A lone pump guard stands in Chanasyk’s field, controlling the fire line and monitoring the blaze’s proximity. AFD chief Wayne Dyer estimated the billowing smoke to be about 400 metres away from the perimeter on Thursday morning. (Nina Grossman/The Observer)

A lone pump guard stands in Chanasyk’s field, controlling the fire line and monitoring the blaze’s proximity. AFD chief Wayne Dyer estimated the billowing smoke to be about 400 metres away from the perimeter on Thursday morning. (Nina Grossman/The Observer)

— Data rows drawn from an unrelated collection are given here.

(* ===== verification/ProcSteps.v ===== *)
(** * Operations on processes keep the invariant *)
From S2P Require Import Prelude Pmm Page Vmm Heap HeapInv HeapProps HeapSpec Alloc.
From S2P Require Import Kthread KthreadProps KthreadMem KthreadInv.
From S2P Require Import Console Keyboard Serial Terminal Ext2 Vfs Process ProcSys ProcList ProcFiles ProcInv.
Local Open Scope Z_scope.

Section Steps.
Context {H : Type} `{!Allocator H}.
Implicit Types s : os H.

(** Equal blocks but for their links. *)
Lemma core_fields r r' : core r' = core r →
  pid r' = pid r ∧ kernel_stack_top r' = kernel_stack_top r ∧ fd_table r' = fd_table r ∧ p_kthread r' = p_kthread r ∧
  p_state r' = p_state r ∧ pml4_phys r' = pml4_phys r.
Proof. destruct r, r'. unfold core. cbn. intros E. injection E. intros. subst. done. Qed.

(** ** Exit *)

Lemma reparent_inv R Ow l k s p :
  os_inv R Ow l k s → p ∈ dom (procs s) → p ≠ init_process s → init_process s ∈ dom (procs s) →
  let s' := reparent (chain_fuel s) p s in
  os_inv R Ow l k s' ∧ same_rest s s' ∧ dom (procs s') = dom (procs s) ∧ p_children (proc s' p) = 0 ∧
  (∀ x, core (proc s' x) = core (proc s x)) ∧
  (∀ x, x ∈ dom (procs s) → p_parent (proc s' x) =
     if decide (p_parent (proc s x) = p) then init_process s else p_parent (proc s x)).
Proof.
  intros [I1 I2 I3 I4] Hp Hpi Hi s'. pose proof (ti_tree _ _ I3) as Ht.
  destruct (fa_kids _ _ _ _ _ _ Ht p Hp) as (cs & Hc & Hnd & Hin).
  assert (length cs ≤ size (procs s))%nat as Hsz by (apply size_linked; [done|intros x Hx; by apply Hin]).
  destruct (reparent_ok (chain_fuel s) p s cs Ht Hp Hi Hpi Hc) as (Ht' & Hz & Epa & Ech & Eco & Ed & Hs);
    [unfold chain_fuel; lia|]. fold s' in Ht', Hz, Epa, Ech, Eco, Ed, Hs.
  pose proof Hs as (E1 & E2 & E3 & E4 & E5 & E6 & E7).
  split_and!; try done. split.
  - rewrite E1. eapply fs_ok_ext; [|exact I1]. intros f _. apply refs_same; [done|]. intros x _. apply core_fields, Eco.
  - eapply blocks_same; [exact I2|done|done| |by rewrite E3]. intros x _. by destruct (core_fields _ _ (Eco x)) as (_ & ? & _).
  - apply (table_update l s); try done; [by left| | |rewrite E5; apply I3| |].
    + intros x _. destruct (core_fields _ _ (Eco x)) as (A1 & A2 & A3 & _). split_and!; congruence.
    + intros x _. left. apply core_fields, Eco.
    + rewrite Epa by done. case_decide as Hpp; [|done].
      destruct (ti_init _ _ I3) as [(E & _)|(_ & E & _)]; [by rewrite E, dom_empty_L in Hi|].
      exfalso. rewrite E in Hpp. subst p. by apply (fa_null _ _ _ _ _ _ Ht).
    + intros x Hx Hst Hxi. destruct (decide (x = p)) as [->|Hxp]; [done|]. rewrite Ech by done.
      apply (ti_zombie _ _ I3); [done| |done]. destruct (core_fields _ _ (Eco x)) as (_ & _ & _ & _ & <- & _). done.
  - unfold room. rewrite E6, E3. rewrite <- (size_dom (procs s')), Ed, size_dom. exact I4.
Qed.
(* ===== verification/ProcMake.v ===== *)
(** * New processes and threads keep the invariant *)
From S2P Require Import Prelude Pmm Page Vmm Heap HeapInv HeapProps HeapSpec Alloc.
From S2P Require Import Kthread KthreadProps KthreadMem KthreadInv KthreadRun.
From S2P Require Import Console Keyboard Serial Terminal Ext2 Vfs Process ProcSys ProcList ProcFiles ProcInv ProcSteps.
Local Open Scope Z_scope.

Section Make.
Context {H : Type} `{!Allocator H}.
Implicit Types s : os H.

(** [r] is the block of a new process [p] with parent [q], linked into [s']. *)
Record added (p q : Z) (r : process) s s' : Prop := {
  ad_dom : dom (procs s') = {[p]} ∪ dom (procs s);
  ad_new : proc s' p = r;
  ad_old : ∀ x, x ∈ dom (procs s) → proc s' x = if decide (x = q) then set_p_children p (proc s x) else proc s x;
  ad_list : process_list s' = p;
  ad_rest : o_sched s' = o_sched s ∧ current_proc s' = current_proc s ∧ next_pid s' = next_pid s + 1 ∧
    init_process s' = (if decide (next_pid s = 1) then p else init_process s);
  ad_links : p_parent r = q ∧ p_children r = 0 ∧ p_next r = process_list s ∧
    p_sibling r = (if decide (q = 0) then 0 else p_children (proc s q));
  ad_ids : pid r = next_pid s ∧ p_kthread r = 0 ∧ length (fd_table r) = PROC_MAX_FDS ∧ p_state r ≠ PROC_ZOMBIE;
  ad_fresh : p ≠ 0 ∧ (p ∉ dom (procs s)) ∧ (q = 0 ∨ q ∈ dom (procs s) ∧ p_state (proc s q) ≠ PROC_ZOMBIE);
}.

Lemma added_tree l p q r s s' : table_inv l s → added p q r s s' → tree s'.
Proof.
  intros HT [A1 A2 A3 A4 A5 (L1 & L2 & L3 & L4) A7 (Hp0 & Hp & Hq)].
  assert (q = 0 ∨ q ∈ dom (procs s)) as Hq' by (destruct Hq as [?|[??]]; tauto).
  pose proof (family_add _ _ _ _ _ _ p q (ti_tree _ _ HT) Hp Hp0 Hq') as Hf. unfold tree. rewrite A1, A4.
  eapply family_ext; [|exact Hf]. intros x [->%elem_of_singleton|Hx]%elem_of_union.
  - rewrite A2, !fput_eq, L1, L2, L3, L4. split_and!; [done|done| |].
    + case_decide; [by rewrite fput_eq|]. rewrite fput_ne, fput_eq; [done|]. intros ->. by destruct Hq as [?|[??]].
    + case_decide; [|by rewrite fput_eq]. assert (procs s !! p = None) as E by (by apply not_elem_of_dom).
      unfold proc. by rewrite E.
  - assert (x ≠ p) as Hxp by (intros ->; done). rewrite !(fput_ne _ p) by done.
    assert (p_next (proc s' x) = p_next (proc s x) ∧ p_parent (proc s' x) = p_parent (proc s x) ∧
      p_sibling (proc s' x) = p_sibling (proc s x)) as (-> & -> & ->) by (rewrite A3 by done; destruct (decide (x = q)); by split_and!).
    split_and!; [done|done| |case_decide; [done|by rewrite fput_ne]].
    rewrite A3 by done. assert (x ≠ 0) as Hx0 by (intros ->; by apply (fa_null _ _ _ _ _ _ (ti_tree _ _ HT))).
    destruct (decide (q = 0)) as [->|Hq0]; [by rewrite decide_False, fput_ne|].
    destruct (decide (x = q)) as [->|Hxq]; [by rewrite fput_eq|]. by rewrite !fput_ne.
Qed.

Lemma added_table l p q r s s' : table_inv l s → added p q r s s' → kernel_stack_top r < 2 ^ 64 → 0 < next_pid s → table_inv l s'.
Proof.
  intros HT Ha Htop Hnp. pose proof (added_tree l p q r s s' HT Ha) as Ht'.
  destruct Ha as [A1 A2 A3 A4 (E1 & E2 & E3 & E4) (L1 & L2 & L3 & L4) (D1 & D2 & D3 & D4) (Hp0 & Hp & Hq)].
  destruct HT as [T1 T2 T3 T4 T5 T6 T7].
  assert (∀ x, x ∈ dom (procs s') ↔ x = p ∨ x ∈ dom (procs s)) as HD by (intros x; by rewrite A1, elem_of_union, elem_of_singleton).
  assert (∀ x, x ∈ dom (procs s) → pid (proc s' x) = pid (proc s x) ∧ kernel_stack_top (proc s' x) = kernel_stack_top (proc s x) ∧
    fd_table (proc s' x) = fd_table (proc s x) ∧ p_kthread (proc s' x) = p_kthread (proc s x) ∧
    p_state (proc s' x) = p_state (proc s x) ∧ p_parent (proc s' x) = p_parent (proc s x)) as Hold.
  { intros x Hx. rewrite A3 by done. destruct (decide (x = q)); by split_and!. }
  split; rewrite ?E1, ?E2, ?E3; try done.
  - intros x [->|Hx]%HD.
    + rewrite A2. split; rewrite ?D1, ?D2, ?E3; [done|done|by left|lia].
    + destruct (T2 x Hx) as [B1 B2 B3 B4]. destruct (Hold x Hx) as (H1 & H2 & H3 & H4 & _).
      split; rewrite ?H1, ?H2, ?H3, ?H4, ?E1, ?E3; [done|done|done|lia].
  - intros x y [->|Hx]%HD [->|Hy]%HD; [done| | |].
    + rewrite A2, D1. destruct (Hold y Hy) as (-> & _). pose proof (bk_pid _ _ _ (T2 y Hy)). lia.
    + rewrite A2, D1. destruct (Hold x Hx) as (-> & _). pose proof (bk_pid _ _ _ (T2 x Hx)). lia.
    + destruct (Hold x Hx) as (-> & _). destruct (Hold y Hy) as (-> & _). by apply T3.
  - rewrite HD. destruct T5 as [?|?]; tauto.
  - right. rewrite E4. destruct T6 as [(I1 & I2 & I3)|(I1 & I2 & I3)].
    + rewrite decide_True by done. rewrite HD, A2, L1. split_and!; [by left| |lia].
      destruct Hq as [?|[Hq _]]; [done|]. by rewrite I1, dom_empty_L in Hq.
    + rewrite decide_False by lia. rewrite HD. split_and!; [by right| |lia]. by destruct (Hold _ I1) as (_ & _ & _ & _ & _ & ->).
  - intros x [->|Hx]%HD; [by rewrite A2|]. destruct (Hold x Hx) as (_ & _ & _ & _ & -> & _). intros Hst Hxi.
    rewrite A3 by done. destruct (decide (x = q)) as [->|Hxq].
    { exfalso. destruct Hq as [->|[_ Hz]]; [by destruct (fa_null _ _ _ _ _ _ T4)|by destruct Hz]. }
    apply T7; [done|done|]. rewrite E4 in Hxi. destruct T6 as [(I1 & _)|(_ & _ & I3)]; [by rewrite I1, dom_empty_L in Hx|].
    rewrite decide_False in Hxi by lia. done.
Qed.

Lemma added_inv R Ow Ow' l k k' p q r s s' :
  let st := kernel_stack_top r - KERNEL_STACK_SIZE in
  os_inv R Ow l k s → added p q r s s' → kernel_stack_top r < 2 ^ 64 →
  (∀ a o, is_file o = false → Ow' !! a = Some o ↔ Ow !! a = Some o ∨ (a = p ∧ o = OProc) ∨ (a = st ∧ o = OStack p)) →
  fs_ok Ow' (λ f, refs s f + refs_in f (fd_table r)) k' (o_fs s') → (k' < k)%nat → os_inv R Ow' l k' s'.
Proof.
  intros st [I1 I2 I3 I4] Ha Htop HO Hfs Hk.
  pose proof (added_table l p q r s s' I3 Ha Htop ltac:(apply I4)) as HT'.
  destruct Ha as [A1 A2 A3 A4 (E1 & E2 & E3 & E4) _ _ (Hp0 & Hp & Hq)].
  assert (∀ x, x ∈ dom (procs s) → kernel_stack_top (proc s' x) = kernel_stack_top (proc s x) ∧
    fd_table (proc s' x) = fd_table (proc s x)) as Hold by (intros x Hx; rewrite A3 by done; destruct (decide (x = q)); by split_and!).
  assert (∀ x, x ∈ dom (procs s') ↔ x = p ∨ x ∈ dom (procs s)) as HD by (intros x; by rewrite A1, elem_of_union, elem_of_singleton).
  split; [| |done|].
  - eapply fs_ok_ext; [|exact Hfs]. intros f _. rewrite <- A2.
    assert (refs s f = refs s' f - refs_in f (fd_table (proc s' p))) as ->; [|lia].
    apply refs_removed; [by rewrite HD; left| |].
    + rewrite A1. apply set_eq. intros x. rewrite elem_of_difference, elem_of_union, elem_of_singleton. naive_solver.
    + intros x Hx. destruct (decide (x ∈ dom (procs s))) as [Hx'|Hx']; [by destruct (Hold x Hx') as [_ ->]|].
      assert (x ∉ dom (procs s')) as Hx2 by (rewrite HD; tauto). apply not_elem_of_dom in Hx', Hx2. unfold proc. by rewrite Hx', Hx2.
  - destruct I2 as [B1 B2 B3 B4 B5]. split.
    + intros x w [[->|Hx]%HD <-]%proc_lookup; rewrite !HO by done; [rewrite A2; tauto|].
      destruct (B1 x (proc s x)) as [C1 C2]; [by apply proc_dom|]. destruct (Hold x Hx) as [-> _]. tauto.
    + intros a [Hb|[[-> _]|[_ ?]]]%HO; [| | |done]; [|by apply elem_of_dom, HD; left|done].
      apply elem_of_dom, HD. right. by apply elem_of_dom, B2.
    + intros a x [Hb|[[_ ?]|[-> [= ->]]]]%HO; [|done| |done].
      * destruct (B3 a x Hb) as (w & [Hx <-]%proc_lookup & E). exists (proc s' x). destruct (Hold x Hx) as [-> _].
        split; [|done]. apply proc_dom, HD. by right.
      * exists (proc s' p). split; [apply proc_dom, HD; by left|by rewrite A2].
    + intros a. rewrite E1, <- B4, HO by done. naive_solver.
    + intros a. rewrite <- B5, HO by done. naive_solver.
  - destruct I4 as (R1 & R2 & R3 & R4). unfold room. rewrite E1, E3. rewrite <- (size_dom (procs s')), A1.
    rewrite size_union by (by rewrite disjoint_singleton_l). rewrite size_singleton, size_dom. lia.
Qed.

(** The global list gets the new block last. *)
Lemma process_add_added p q r s s1 :
  p ≠ 0 → (p ∉ dom (procs s)) → (q = 0 ∨ q ∈ dom (procs s) ∧ p_state (proc s q) ≠ PROC_ZOMBIE) →
  dom (procs s1) = {[p]} ∪ dom (procs s) → proc s1 p = r →
  (∀ x, x ∈ dom (procs s) → proc s1 x = if decide (x = q) then set_p_children p (proc s x) else proc s x) →
  process_list s1 = process_list s → o_sched s1 = o_sched s → current_proc s1 = current_proc s →
  next_pid s1 = next_pid s + 1 → init_process s1 = (if decide (next_pid s = 1) then p else init_process s) →
  p_parent r = q → p_children r = 0 → p_sibling r = (if decide (q = 0) then 0 else p_children (proc s q)) →
  pid r = next_pid s → p_kthread r = 0 → length (fd_table r) = PROC_MAX_FDS → p_state r ≠ PROC_ZOMBIE →
  added p q (set_p_next (process_list s) r) s (process_add p s1).
Proof.
  intros Hp0 Hp Hq Ed Er Hold El Es Ec En Ei L1 L2 L3 D1 D2 D3 D4. unfold process_add.
  assert ((p =? 0) = false) as -> by lia. cbn [negb]. rewrite El. split; try done.
  - cbn [procs set_list pupd set_procs]. rewrite dom_insert_L, Ed. set_solver.
  - change (proc (pupd p (set_p_next (process_list s)) s1) p = set_p_next (process_list s) r).
    by rewrite proc_pupd, decide_True, Er.
  - intros x Hx. change (proc (pupd p (set_p_next (process_list s)) s1) x = if decide (x = q) then set_p_children p (proc s x) else proc s x).
    rewrite proc_pupd, decide_False; [by apply Hold|]. intros ->. done.
Qed.

Lemma process_add_fs p s : o_fs (process_add p s) = o_fs s.
Proof. unfold process_add. by destruct (p =? 0). Qed.

Lemma process_add_rest p s :
  init_process (process_add p s) = init_process s ∧ o_cpu (process_add p s) = o_cpu s ∧ o_k (process_add p s) = o_k s.
Proof. unfold process_add. by destruct (p =? 0). Qed.

(** The descriptors of one more file. *)
Lemma tty_open_refs flags terminal Ow cnt k fs :
  fs_ok Ow cnt (S k) fs →
  let '(f, fs') := tty_open flags terminal fs in
  ∃ Ow', fs_ok Ow' (λ g, cnt g + refs_in g [FdEntry f 0]) k fs' ∧ rest_same Ow Ow'.
Proof.
  intros Hok. pose proof (tty_open_ok flags terminal Ow cnt k fs Hok) as Hm. destruct (tty_open flags terminal fs) as [f fs'].
  destruct Hm as [[-> Hok']|(Hf & Hn & Hok')].
  - exists Ow. split; [|done]. eapply fs_ok_ext; [|exact Hok']. intros g Hg. cbn. rewrite decide_False by done. lia.
  - exists (<[f := OFile]> Ow). split; [|by apply rest_insert]. eapply fs_ok_ext; [|exact Hok']. intros g _. cbn. unfold bump.
    repeat case_decide; subst; try done; lia.
Qed.

Lemma open_stdio_ok terminal Ow cnt k s :
  fs_ok Ow cnt (3 + k) (o_fs s) →
  ∃ fds fs' Ow', open_stdio terminal s = (fds, set_fs fs' s) ∧ length fds = PROC_MAX_FDS ∧
    fs_ok Ow' (λ f, cnt f + refs_in f fds) k fs' ∧ rest_same Ow Ow'.
Proof.
  intros H0. unfold open_stdio.
  pose proof (tty_open_refs O_RDONLY terminal Ow cnt _ _ H0) as H1. destruct (tty_open O_RDONLY _ _) as [f0 fs0].
  destruct H1 as (Ow0 & H1 & HO0).
  pose proof (tty_open_refs O_WRONLY terminal Ow0 _ _ _ H1) as H2. destruct (tty_open O_WRONLY _ fs0) as [f1 fs1].
  destruct H2 as (Ow1 & H2 & HO1).
  pose proof (tty_open_refs O_WRONLY terminal Ow1 _ _ _ H2) as H3. destruct (tty_open O_WRONLY _ fs1) as [f2 fs2].
  destruct H3 as (Ow2 & H3 & HO2). eexists _, fs2, Ow2. split; [reflexivity|]. split_and!.
  - cbn [length]. by rewrite length_replicate.
  - eapply fs_ok_ext; [|exact H3]. intros f Hf. cbn [refs_in]. rewrite refs_none by done. lia.
  - by repeat (etransitivity; [eassumption|]).
Qed.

Mt. Hicks fire threatens homes as it moves west

Agassiz crews monitor blaze around the clock

Heavy smoke across the Fraser Valley has been described as eery, unsettling and downright frightening.

But no where in the Valley is that more true than on the front line of the seemingly unstoppable Mt. Hicks wildfire. Burning 10 kilometres north of Agassiz, the fire is 35 per cent contained and less than 500 metres from a control line near Kamp Road.

The over 300-hectare wildfire has been burning for more than two weeks, and has become the largest single wildfire burning in the Coastal region.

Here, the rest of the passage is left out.